4. The lamp of claim 3 , wherein a plurality of LEDs disposed on a surface of the LED assembly face a direction opposite a plurality of LEDs disposed on a surface of the second LED assembly.
5. The lamp of claim 4 , wherein the plurality of LEDs of the LED assembly face towards the bottom of the lamp and the LEDs of the second LED assembly face towards the top of the lamp.
6. The lamp of claim 1 , wherein the LED assembly is double sided, wherein a plurality of LEDs disposed on a first surface of the LED assembly face a direction opposite a plurality of LEDs disposed on a second surface of the LED assembly.
7. The lamp of claim 1 , wherein the LED assembly is secured to one of the plurality of fins and is disposed with respect to a longitudinal axis of the lamp.
8. The lamp of claim 7 , further comprising a second LED assembly secured to another one of the plurality of fins and is disposed with respect to a longitudinal axis of the lamp.
9. The lamp of claim 1 , wherein the plurality of lenses disposed around the body, in between the plurality of fins, are configured to allow airflow between the plurality of lenses and the plurality of fins.
10. The lamp of claim 1 , wherein the cap further comprises an opening configured to allow airflow to the heat sink.
11. The lamp of claim 1 , wherein the heat sink is reflective.
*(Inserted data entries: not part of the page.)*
(** * VORTEX-V512 v1.0: a shallow embedding of [vortex_v512_v1.py]

    The Python module keeps two module-level NumPy arrays ([VORTEX_IV] and
    [RC]) and hashes a byte string by mutating a third array in place.  The
    embedding keeps that shape: NumPy arrays live in a heap of objects
    addressed by references, the functions of the module are computations in
    a state-and-exception monad over that heap, and [uint64] values are
    integers of [Z] whose wrap-around is written out. *)

From Stdlib Require Import ZArith Lia.
From Stdlib.Strings Require Import Ascii Byte.
From Stdlib.Strings Require String.
Import String.StringSyntax.
Delimit Scope string_scope with string.
From stdpp Require Import base tactics option list numbers.

Local Open Scope Z_scope.

(** ** 64-bit lanes *)

Module Lane.

(** The literal [0xFFFFFFFFFFFFFFFF]. *)
Definition mask64 : Z := 0xFFFFFFFFFFFFFFFF.

(** What a [uint64] register keeps of an integer result. *)
Definition wrap64 (z : Z) : Z := z mod 2 ^ 64.

(** [uint64 << n]: the bits shifted past position 63 are lost. *)
Definition shl64 (x n : Z) : Z := wrap64 (Z.shiftl x n).

(** [uint64 + uint64]: addition wraps. *)
Definition add64 (x y : Z) : Z := wrap64 (x + y).

Definition is_u64 (x : Z) : Prop := 0 <= x < 2 ^ 64.

(** [def rotl(x, r)]:
    [((x << (r & 63)) | (x >> ((64 - r) & 63))) & 0xFFFFFFFFFFFFFFFF],
    compiled for [uint64] arguments.  [&] on a possibly negative [64 - r]
    is two's complement, as [Z.land] is. *)
Definition rotl (x r : Z) : Z :=
  Z.land (Z.lor (shl64 x (Z.land r 63)) (Z.shiftr x (Z.land (64 - r) 63)))
         mask64.

(** The rotation primitive in the words of the specification: shift
    amounts reduced modulo 64, the result reduced to 64-bit width. *)
Definition rotateLeft (x r : Z) : Z :=
  (Z.lor (Z.shiftl x (r mod 64)) (Z.shiftr x ((64 - r) mod 64))) mod 2 ^ 64.

End Lane.

Import Lane.


(** ** Exceptions, the heap of arrays and the monad of the module *)

Module Py.

(** The exceptions the operations used by the module can raise. *)
Inductive exn : Type :=
| IndexError   (* subscript out of range *)
| ValueError   (* [bytes] of an integer outside [range(256)],
                  [np.frombuffer] of a buffer of the wrong size *)
| NameError.   (* a reference that is bound to no object *)

Inductive result (A : Type) : Type :=
| Ok (a : A)
| Raise (e : exn).
Global Arguments Ok {A} a.
Global Arguments Raise {A} e.

(** A reference to an array object; the heap holds the arrays, the
    newest last. *)
Definition ref : Type := nat.
Abbreviation heap := (list (list Z)).

(** A computation reads and writes the heap and may raise. *)
Definition M (A : Type) : Type := heap -> result (A * heap).

Global Instance M_ret : MRet M := fun A a h => Ok (a, h).

Global Instance M_bind : MBind M := fun A B k m h =>
  match m h with
  | Ok (a, h') => k a h'
  | Raise e => Raise e
  end.

(** A step that touches no array. *)
Definition lift {A : Type} (x : result A) : M A := fun h =>
  match x with
  | Ok a => Ok (a, h)
  | Raise e => Raise e
  end.

Global Instance result_ret : MRet result := fun A a => Ok a.

Global Instance result_bind : MBind result := fun A B k x =>
  match x with
  | Ok a => k a
  | Raise e => Raise e
  end.

(** [a[i]] for an array object [a] and [0 <= i]. *)
Definition getitem (a : ref) (i : nat) : M Z := fun h =>
  match h !! a with
  | None => Raise NameError
  | Some arr =>
      match arr !! i with
      | Some v => Ok (v, h)
      | None => Raise IndexError
      end
  end.

(** [a[i] = v], in place. *)
Definition setitem (a : ref) (i : nat) (v : Z) : M unit := fun h =>
  match h !! a with
  | None => Raise NameError
  | Some arr =>
      if decide (i < length arr)%nat
      then Ok (tt, <[a := <[i := v]> arr]> h)
      else Raise IndexError
  end.

(** [a.copy()]: a new array object with the contents of [a]. *)
Definition copy (a : ref) : M ref := fun h =>
  match h !! a with
  | None => Raise NameError
  | Some arr => Ok (length h, h ++ [arr])
  end.

(** The elements of [a[:n]]. *)
Definition getslice (a : ref) (n : nat) : M (list Z) := fun h =>
  match h !! a with
  | None => Raise NameError
  | Some arr => Ok (take n arr, h)
  end.

(** [w[i]] for an array that is only ever read, passed by value. *)
Definition index (w : list Z) (i : nat) : M Z :=
  lift (match w !! i with Some v => Ok v | None => Raise IndexError end).

(** [for x in l: body(x)] *)
Fixpoint for_each {A : Type} (l : list A) (body : A -> M unit) : M unit :=
  match l with
  | [] => mret tt
  | x :: l' => body x ;; for_each l' body
  end.

(** [for i in range(n): body(i)] *)
Definition for_range (n : nat) (body : nat -> M unit) : M unit :=
  for_each (seq 0 n) body.

End Py.

Import Py.

(** ** The module *)

(** The two module-level names, bound at import time to the first two
    array objects of the heap. *)
Definition VORTEX_IV : ref := 0%nat.
Definition RC : ref := 1%nat.

(** [np.array([...], dtype=np.uint64)] of the initialization vectors. *)
Definition VORTEX_IV_array : list Z :=
  [ 0x6a09e667f3bcc908; 0xbb67ae8584caa73b; 0x3c6ef372fe94f82b; 0xa54ff53a5f1d36f1;
    0x510e527fade682d1; 0x9b05688c2b3e6c1f; 0x1f83d9abfb41bd6b; 0x5be0cd19137e2179;
    0x428a2f98d728ae22; 0x7137449123ef65cd; 0xb5c0fbcfe4d3b2f; 0xe9b5dba58189dbbc;
    0x3956c25bf348b538; 0x59f111f1b605d019; 0x923f82a4af194f9b; 0xab1c5ed5da6d8118 ].

(** [np.array([...], dtype=np.uint64)] of the round constants. *)
Definition RC_array : list Z :=
  [ 0x243f6a8885a308d3; 0x13198a2e03707344; 0xa4093822299f31d0; 0x082efa98ec4e6c89;
    0x452821e638d01377; 0xbe5466cf34e90c6c; 0xc0ac29b7c97c50dd; 0x3f84d5b5b5470917;
    0x9216d5d98979fb1b; 0xd1310ba698dfb5ac; 0x2ff72e1e2138591c; 0xb62d3e9b13c1bcc9 ].

(** The heap once the module is imported. *)
Definition module_heap : heap := [VORTEX_IV_array; RC_array].

(** [offset = (r % 7) + 1] *)
Definition offset (r : nat) : nat := (r mod 7 + 1)%nat.

(** [target = (i + offset) % 16] *)
Definition target (r i : nat) : nat := ((i + offset r) mod 16)%nat.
12. A method for assembling a lamp, comprising the steps of:
aligning a plurality of cutouts of an LED assembly with a plurality of fins surrounding a base of a heat sink;
securing the LED assembly to the base;
disposing a plurality of lenses around the base, in between the plurality of fins such that a space is defined between each one of the lenses and each one of the fins to allow for air to flow into and out of the lamp, wherein a protruding pin at the bottom of the lens is configured to engage with a hole on the heat sink, and wherein lens grooves of the plurality of lenses are configured to align with and receive the LED assembly; and
securing the plurality of lenses to the heat sink by disposing a cap at the top of the lamp, wherein a plurality of ridges of the cap are configured to align with and interlock with a plurality of slots of the plurality of lenses.
13. The method of claim 12 , wherein the step of securing the LED assembly to the base comprises inserting a screw through an opening in the LED assembly and into a thru hole in the top of the base.
14. The method of claim 12 , further comprising the step of coating the heat sink with a reflective layer.
15. The method of claim 12 , further comprising the steps of:
aligning a plurality of cutouts of a second LED assembly with the plurality of fins surrounding the base; and
securing the second LED assembly to the base.
16. The method of claim 12 , further comprising the steps of securing a second LED assembly to one of the plurality of fins.
17. The method of claim 12 , wherein the step of disposing a plurality of lenses around the base, in between the plurality of fins, comprises creating a space for airflow between the plurality of lenses and the plurality of fins.
18. The method of claim 12 , wherein the step of securing the plurality of lenses to the heat sink by disposing a cap at the top of the lamp comprises creating a space for airflow between the cap and the plurality of lenses.
19. A lamp comprising:
a heat sink comprising:
a base;
a plurality of fins surrounding the base; and
a bottom portion extending below the base;
a plurality of lenses disposed around the base, in between the plurality of fins a plurality of lenses disposed around the body, in between the plurality of fins such that a space is defined between each one of the lenses and each one of the fins to allow for air to flow into and out of the lamp, wherein the plurality of lenses are configured to conceal the base; and
a cap disposed at the top of the lamp, wherein the cap is configured to secure the plurality of lenses to the heat sink.
20. The lamp of claim 19 , further comprising a plurality of LED assemblies in thermal communication with the heat sink.
21. The lamp of claim 19 , wherein the cap defines an opening for allowing airflow through the lamp.